Research studies using live standardized patients are traditionally very costly and afford less control over presenting symptomatology than standardized vignettes. Additionally, and related to cost, live patients may represent a narrow spectrum of primary care practice (Badger et al., 1994). Nor do they allow for a semi-structured interview assessing physician reasoning and rationale for diagnosis, assessment, and treatment decisions. On the other hand, Norcini (2004) contends that performance on clinical vignettes may be skewed by physicians' tendency to respond in an ‘ideal fashion,’ unlike how they would during a typical hectic day in the office.

These limitations aside, many researchers continue to uphold ‘live standardized patients’ as a valid method for investigating physician behaviour and practice patterns. Other researchers contend that clinical vignettes are a more valid and reliable method of capturing physician practice (Peabody et al., 2004). The purpose of this paper's method is to provide a detailed description of a new voice-activated interactive methodology and to examine to what extent it was effective in capturing physicians' described behaviour and decision making.

Current study: a new interactive methodology

Our study, Physicians Decisions for the Depressed Medically Ill (PD Study), is among the few to use virtual patients in computerized interactive clinical vignettes (McKinlay et al., 1997; Schulman et al., 1999; Epstein et al., in press). The methodology in the current study is undergirded by Feldman and McKinlay's (Feldman et al., 1997; McKinlay et al., 1998; 2002) video methodology. However, our interactive CD-ROM patient vignette methodology is different from their methodology in that we used voice-activated interactive virtual patients with whom the physicians in this study interacted. As with paper-and-pencil and video vignettes, our physician-participants were exposed to identical patient data on which diagnostic, assessment, and treatment decisions were based. Consequently, responses are comparable and specifically related to the physician and not to some unknown, unmeasured variable.

The following section describes the method employed in our study. Importantly, we also delineate specific details related to the development of each part of the interactive methodology so that it may be duplicated in future studies.

Development of CD-ROM interactive clinical vignettes

Thirty-two unique virtual programs were created to provide a venue for primary care physicians to engage in voice-activated interactive conversations with virtual patients presenting with clear depression symptomatology. Although the actors in these 32 scenarios did not differ in their presentation of depression, they did differ in race, gender, comorbid medical illness, treatment preference, and attribution style. These five factors were dichotomized and stratified into 32 distinct factor combinations (25 = 32; see Table 1) in conjunction with the patients' presentation of clearly recognizable depression.

Table 1
Patient vignette variables and levels

The research team employed a rigorous set of procedures creating authentic and medically accurate scripts for actors who were hired from the Washington, DC, metropolitan area to enact the role of a 55-year-old patient (African-American or White male or female (see Figure 1)) with a clear presentation of moderate depression in the context of a routine primary care office visit. Over a period of six months, individual interviews were conducted with primary care patients who had suffered depression and a myocardial infarction separately and concomitantly. Focus groups and interviews were also conducted with physicians to ensure the representativeness of the virtual dialogue on which the CD-ROM vignettes were based.

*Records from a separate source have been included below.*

(** X20. [streamChatCompletion] on a stream that runs to its end returns
    the concatenation of the non-empty chunk contents in order.  A given
    [onChunk] is called once per non-empty content, in order, with that
    content and with the text accumulated so far (the concatenation of the
    contents up to and including it); without [onChunk] nothing is called.
    When the API call fails its error is thrown through [_handleError] and
    nothing is called. *)
Theorem streamChatCompletion_accumulates
        (create_stream : Ai.stream_options -> Ai.error + list Ai.chunk)
        (options : Ai.stream_options) (onChunk : bool) :
  let run := Ai.streamChatCompletion create_stream options onChunk in
  match create_stream options with
  | inl e => snd run = inl (Ai._handleError e) /\ snd (fst run) = []
  | inr stream =>
      let contents := Ai.pieces stream in
      snd run = inr (String.concat "" contents)
      /\ (if onChunk
          then map (fun c => fst (fst c)) (snd (fst run)) = contents
               /\ length (snd (fst run)) = length contents
               /\ forall i, i < length contents ->
                   nth_error (map (fun c => snd (fst c)) (snd (fst run))) i
                   = Some (String.concat "" (firstn (S i) contents))
          else snd (fst run) = [])
  end.
Proof.
  intros run. subst run. unfold Ai.streamChatCompletion.
  destruct (create_stream options) as [e|stream]; [split; reflexivity|].
  pose proof (stream_loop_spec onChunk stream "" []) as [Hfull Hcalls].
  cbv zeta in Hfull, Hcalls |- *.
  destruct (Ai.stream_loop onChunk stream "" []) as [fullContent calls].
  cbn [fst snd] in *. split; [now rewrite Hfull|].
  destruct onChunk; [|exact Hcalls].
  destruct Hcalls as (added & -> & Hcontent & Hrun). cbn [app].
  split; [exact Hcontent|]. split.
  - rewrite <- Hcontent. now rewrite length_map.
  - intros i Hlt. rewrite Hrun. now rewrite running_nth.
Qed.
(** [mkdir]: the lines it prints and the state of the store it leaves.  The
    recursion of the directory creation is given the depth that the length of
    the path asks for. *)
Definition mkdir (remote_directory_path : string) (p : bool) (st : St)
  : result (list output * St) :=
  remote_path_components ←r
    remote_path_to_remote_path_components remote_directory_path;
  let '(created, st') :=
    if p then
      default (false, st)
        (create_directories_from_remote_path_components create
           (S (length remote_path_components)) remote_path_components st)
    else create remote_path_components st in
  Ok (if created then []
      else [Stderr ("cannot create remote directory " +:+ remote_directory_path)],
      st').

End Commands.

(** ** More specification-side definitions *)

(** every collection of the store lies in a collection of the store *)
Definition parents_exist (s : gset path) : Prop :=
  ∀ p, p ∈ s → DavStore.exists_collection s (removelast p) = true.

Definition get_action_local_path (a : GetAction) : path :=
  match a with
  | DownloadRemoteFile _ p => p
  | CreateLocalDirectory p => p
  end.

(** in [acts], every local directory between [prefix] and the local path of an
    action has been created by an earlier action *)
Definition parents_created_first (prefix : path) (acts : list GetAction) : Prop :=
  ∀ j a q,
    acts !! j = Some a →
    strictly_inside prefix q →
    strictly_inside q (get_action_local_path a) →
    ∃ i, i < j ∧ acts !! i = Some (CreateLocalDirectory q).

(** the directories that [os.walk] visits below a directory: those reached
    through directories that are not symbolic links *)
Fixpoint walked (i : inode) (names : list string) : option inode :=
  match names with
  | [] => Some i
  | name :: rest =>
      match i with
      | Directory _ entries =>
          match os.lookup_entry name entries with
          | Some (Directory false _ as sub) => walked sub rest
          | _ => None
          end
      | _ => None
      end
  end.

(** the action that the put planner owes to an entry of a walked directory *)
Definition put_action_of_entry (top : string) (prefix : path) (names : list string)
  (name : string) (sub : inode) : PutAction :=
  match sub with
  | Directory _ _ => CreateRemoteDirectory (prefix ++ names ++ [name])
  | _ => UploadLocalFile (posixpath.join top (names ++ [name])) (prefix ++ names ++ [name])
  end.

(** ** A remote store shaped as a tree *)

#[warnings="-register-all"] Inductive rnode : Type :=
| RemoteFile
| RemoteDirectory (children : list (string * rnode)).

Module RemoteTree.

Definition is_directory (n : rnode) : bool :=
  match n with RemoteDirectory _ => true | RemoteFile => false end.

Fixpoint lookup_child (name : string) (children : list (string * rnode)) : option rnode :=
  match children with
  | [] => None
  | (n, r) :: rest => if decide (n = name) then Some r else lookup_child name rest
  end.

Fixpoint resolve (n : rnode) (target : path) : option rnode :=
  match target with
  | [] => Some n
  | name :: rest =>
      match n with
      | RemoteDirectory children =>
          match lookup_child name children with
          | Some r => resolve r rest
          | None => None
          end
      | RemoteFile => None
      end
  end.

(** the entries of the children of a collection in its listing *)
Definition child_entries (target : path) (children : list (string * rnode))
  : list (path * bool) :=
  (λ c, (target ++ [c.1], is_directory c.2)) <$> children.

(** Modelled from the spec: the remote store is an external collaborator.  A
    depth-1 listing of a target (§6) holds the entry of the target itself and,
    when the target is a collection, one entry for each of its immediate
    children, each with its directory indicator; a missing target has no
    entry. *)
Definition listing (root : rnode) (_ : unit) (target : path) : list (path * bool) :=
  match resolve root target with
  | None => []
  | Some RemoteFile => [(target, false)]
  | Some (RemoteDirectory children) => (target, true) :: child_entries target children
  end.

(** names are distinct in every collection *)
Fixpoint wf (n : rnode) : bool :=
  match n with
  | RemoteFile => true
  | RemoteDirectory children =>
      bool_decide (NoDup children.*1)
      && forallb (λ c, match c with (_, r) => wf r end) children
  end.

(** the get plan of the content of a collection, read off the tree: the
    downloads of its files, then for each of its collections the creation of
    the local directory and the plan of its content *)
Fixpoint contents_plan (target prefix : path) (n : rnode) : list GetAction :=
  match n with
  | RemoteFile => []
  | RemoteDirectory children =>
      ((λ c, DownloadRemoteFile (target ++ [c.1]) (prefix ++ [c.1]))
         <$> filter (λ c, is_directory c.2 = false) children)
      ++ flat_map
           (λ c, match c with
                 | (name, RemoteDirectory _ as sub) =>
                     CreateLocalDirectory (prefix ++ [name])
                     :: contents_plan (target ++ [name]) (prefix ++ [name]) sub
                 | (_, RemoteFile) => []
                 end)
           children
  end.

(** the get plan of a collection: its own local directory, unless it is the
    root, and the plan of its content *)
Definition collection_plan (target prefix : path) (n : rnode) : list GetAction :=
  match last target with
  | None => contents_plan target prefix n
  | Some name =>
      CreateLocalDirectory (prefix ++ [name])
      :: contents_plan target (prefix ++ [name]) n
  end.

End RemoteTree.

(** ** More scenarios *)

(** a response whose collection marker stands outside the resource type *)
Definition marker_outside_resourcetype : response :=
  {| status_code := 207;
     content :=
       Element "{DAV:}multistatus" None
         [Element "{DAV:}response" None
            [Element "{DAV:}href" (Some "/a%20b") [];
             Element "{DAV:}propstat" None
               [Element "{DAV:}prop" None
                  [Element "{DAV:}resourcetype" None [];
                   Element "{DAV:}supported-report-set" None
                     [Element "{DAV:}collection" None []]]]]] |}.


(** * Properties *)

(** ** Strings *)

Section StringFacts.

Lemma str_app_nil_l (s : string) : "" +:+ s = s.
Proof. reflexivity. Qed.

Lemma str_app_cons (c : ascii) (s t : string) : String c s +:+ t = String c (s +:+ t).
Proof. reflexivity. Qed.

Lemma str_app_nil_r (s : string) : s +:+ "" = s.
Proof. induction s as [|c s IH]; [done|]. by rewrite str_app_cons, IH. Qed.

Lemma str_app_assoc (a b c : string) : (a +:+ b) +:+ c = a +:+ b +:+ c.
Proof. induction a as [|x a IH]; [done|]. by rewrite !str_app_cons, IH. Qed.

Lemma nonempty_app_l (a b : string) : Str.nonempty a = true → Str.nonempty (a +:+ b) = true.
Proof. by destruct a. Qed.

Lemma nonempty_true (s : string) : Str.nonempty s = true ↔ s ≠ "".
Proof. destruct s; naive_solver. Qed.

Lemma startswith_app (a b : string) : Str.startswith (a +:+ b) a = true.
Proof.
  induction a as [|c a IH]; [by destruct b|].
  rewrite str_app_cons. simpl. by rewrite decide_True.
Qed.

Lemma startswith_slash_app (a b : string) :
  Str.nonempty a = true → Str.startswith (a +:+ b) "/" = Str.startswith a "/".
Proof. destruct a as [|c a]; [done|]. intros _. by rewrite str_app_cons. Qed.

Lemma split_not_nil (s : string) : Str.split s ≠ [].
Proof.
  induction s as [|c s IH]; [done|]. simpl.
  case_decide; [done|]. by destruct (Str.split s).
Qed.

Lemma split_app_slash (a b : string) :
  Str.split (a +:+ "/" +:+ b) = Str.split a ++ Str.split b.
Proof.
  induction a as [|c a IH].
  - done.
  - rewrite str_app_cons. simpl. case_decide; [by rewrite IH|].
    rewrite IH. pose proof (split_not_nil a). by destruct (Str.split a).
Qed.

Lemma split_slash_free (s : string) : Str.mem "/" s = false → Str.split s = [s].
Proof.
  induction s as [|c s IH]; [done|]. simpl.
  case_decide as Hc; [done|]. intros Hs. rewrite decide_False by done.
  by rewrite IH.
Qed.

Lemma split_join (l : list string) :
  l ≠ [] → Forall (λ x, Str.mem "/" x = false) l → Str.split (Str.join l) = l.
Proof.
  induction l as [|x l IH]; [done|]. intros _ Hl.
  apply Forall_cons in Hl as [Hx Hl].
  destruct l as [|y l]; [by apply split_slash_free|].
  change (Str.join (x :: y :: l)) with (x +:+ "/" +:+ Str.join (y :: l)).
  rewrite split_app_slash, IH by done. by rewrite split_slash_free.
Qed.

Lemma last_split_app_slash (a b : string) :
  last (Str.split (a +:+ "/" +:+ b)) = last (Str.split b).
Proof.
  rewrite split_app_slash. pose proof (split_not_nil b).
  destruct (Str.split b) as [|w ws] using rev_ind; [done|].
  by rewrite app_assoc, !last_snoc.
Qed.

End StringFacts.

(** ** [posixpath]: normalization and relative paths *)

Section PosixPathFacts.

Lemma split_slash_free_elems (s : string) :
  Forall (λ x, Str.mem "/" x = false) (Str.split s).
Proof.
  induction s as [|c s IH]; simpl.
  - by constructor.
  - case_decide as Hc; [by constructor|].
    pose proof (split_not_nil s). destruct (Str.split s) as [|w ws]; [done|].
    apply Forall_cons in IH as [Hw Hws]. constructor; [|done].
    simpl. by rewrite decide_False by done.
Qed.

Lemma normpath_step_abs (n1 n2 : nat) stack comp :
  n1 ≠ 0 → n2 ≠ 0 →
  posixpath.normpath_step n1 stack comp = posixpath.normpath_step n2 stack comp.
Proof.
  intros ??. unfold posixpath.normpath_step.
  by rewrite !(bool_decide_eq_false_2 (_ = 0)) by done.
Qed.

Lemma normpath_foldl_abs (n1 n2 : nat) comps stack :
  n1 ≠ 0 → n2 ≠ 0 →
  foldl (posixpath.normpath_step n1) stack comps
  = foldl (posixpath.normpath_step n2) stack comps.
Proof.
  intros ??. revert stack. induction comps as [|c comps IH]; intros stack; [done|].
  simpl. by rewrite IH, (normpath_step_abs n1 n2).
Qed.

Lemma valid_segment_spec (x : string) :
  valid_segment x = true ↔ x ≠ "" ∧ Str.mem "/" x = false ∧ x ≠ "." ∧ x ≠ "..".
Proof.
  unfold valid_segment. rewrite !andb_true_iff, !negb_true_iff, nonempty_true,
    !bool_decide_eq_false. naive_solver.
Qed.

Lemma normpath_step_push n stack x :
  valid_segment x = true → posixpath.normpath_step n stack x = stack ++ [x].
Proof.
  intros (? & ? & ? & ?)%valid_segment_spec. unfold posixpath.normpath_step.
  by rewrite !bool_decide_eq_false_2 by done.
Qed.

Lemma normpath_foldl_push n stack rl :
  Forall (λ x, valid_segment x = true) rl →
  foldl (posixpath.normpath_step n) stack rl = stack ++ rl.
Proof.
  revert stack. induction rl as [|x rl IH]; intros stack Hrl; simpl.
  - by rewrite app_nil_r.
  - apply Forall_cons in Hrl as [Hx Hrl].
    by rewrite normpath_step_push, IH, <-app_assoc.
Qed.

Lemma split_join_segments rl :
  Forall (λ x, valid_segment x = true) rl →
  Str.split (Str.join rl) = if decide (rl = []) then [""] else rl.
Proof.
  intros Hrl. case_decide as Hnil; [by subst|].
  apply split_join; [done|]. eapply Forall_impl; [done|].
  by intros x (? & ? & ? & ?)%valid_segment_spec.
Qed.

Lemma normpath_foldl_join n stack rl :
  Forall (λ x, valid_segment x = true) rl →
  foldl (posixpath.normpath_step n) stack (Str.split (Str.join rl)) = stack ++ rl.
Proof.
  intros Hrl. rewrite split_join_segments by done. case_decide as Hnil.
  - subst. simpl. by rewrite app_nil_r.
  - by apply normpath_foldl_push.
Qed.

Lemma initial_slashes_abs a x :
  Str.startswith a "/" = true → posixpath.initial_slashes (a +:+ x) ≠ 0.
Proof.
  intros Ha. unfold posixpath.initial_slashes.
  rewrite startswith_slash_app, Ha by (by destruct a).
  by destruct (_ && _).
Qed.

Lemma initial_slashes_abs' a :
  Str.startswith a "/" = true → posixpath.initial_slashes a ≠ 0.
Proof.
  intros Ha. unfold posixpath.initial_slashes. rewrite Ha. by destruct (_ && _).
Qed.

Lemma normcomps_extend a rl :
  Str.startswith a "/" = true →
  Forall (λ x, valid_segment x = true) rl →
  posixpath.normcomps (a +:+ "/" +:+ Str.join rl) = posixpath.normcomps a ++ rl.
Proof.
  intros Ha Hrl. unfold posixpath.normcomps.
  rewrite split_app_slash, foldl_app, normpath_foldl_join by done.
  f_equal.
  apply normpath_foldl_abs; [by apply initial_slashes_abs|by apply initial_slashes_abs'].
Qed.

(** the components that [normpath] keeps are non-empty and have no slash *)
Lemma normcomps_segments n comps stack :
  Forall (λ x, Str.mem "/" x = false) comps →
  Forall (λ x, x ≠ "" ∧ Str.mem "/" x = false) stack →
  Forall (λ x, x ≠ "" ∧ Str.mem "/" x = false)
    (foldl (posixpath.normpath_step n) stack comps).
Proof.
  revert stack. induction comps as [|c comps IH]; intros stack Hc Hs; [done|].
  apply Forall_cons in Hc as [Hc Hcs]. simpl. apply IH; [done|].
  unfold posixpath.normpath_step.
  destruct (bool_decide (c = "")) eqn:Hempty; simpl; [done|].
  apply bool_decide_eq_false in Hempty.
  destruct (bool_decide (c = ".")); simpl; [done|].
  destruct (_ || _).
  - apply Forall_app. split; [done|]. by repeat constructor.
  - destruct stack as [|x stack _] using rev_ind; [done|].
    rewrite removelast_last. by apply Forall_app in Hs as [? _].
Qed.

Additionally, audiotaped conversations from actual physician–patient encounters were used to create preliminary scripts (Cooper et al., 2003). Scripts were reviewed and edited by a panel comprising internationally recognized experts from survey and primary care research, psychiatry, cardiology, and mental health.

Figure 1
Virtual patients (all photographs are of actors who have given their permission for them to be used)

Interactive dialogue

Harless and his staff from Interactive Drama Incorporated (IDI) developed the interactive technology, determining what modifications of the original scripts would create the best virtual conversations. The research team and Harless and his staff collaborated on the final scripts used by the actors (see Table 2). Once the interactive software was complete, the research team conducted a two-month pilot test with volunteer physician-participants to assess the usability of the technology.

Table 2
Depression language used in 32 virtual clinical case vignettes

The interactive technology, consisting of a special virtual dialogue technology program, a microphone, speakers, and a laptop, had pre-scripted questions – which appeared on the bottom of the laptop screen below the virtual patient – that each physician ‘asked’ of the virtual patient. Thus, the 7-min interactive dialogue was an exchange between the physician-participant and the virtual patient. All physicians activated the dialogue by clicking on the microphone and reading aloud a common question that likely would be asked of most patients coming into their office. The virtual patient's response was consistent with the factors under study (see Table 2). Talking into the microphone, the physician would ask the identical pre-scripted questions. An example of the voice-activated interactive sequence is as follows:

Physician: ‘What can I do for your today?’

Patient: ‘Well I haven't been feeling like myself lately. I'm really tired all the time and I thought I should see a doctor. I just don't have any energy.’

Physician: ‘How long has this been going on?’

Patient: ‘I started to feel this way three months ago, after my heart attack. I am okay now, but my recovery has been very slow. Things have been difficult for me recently. The doctor said I would be fine but, I'm not back to normal yet.’

The resultant 7-min dialogues were taped and transferred to CD-ROM to be used during the study interview with physician-participants.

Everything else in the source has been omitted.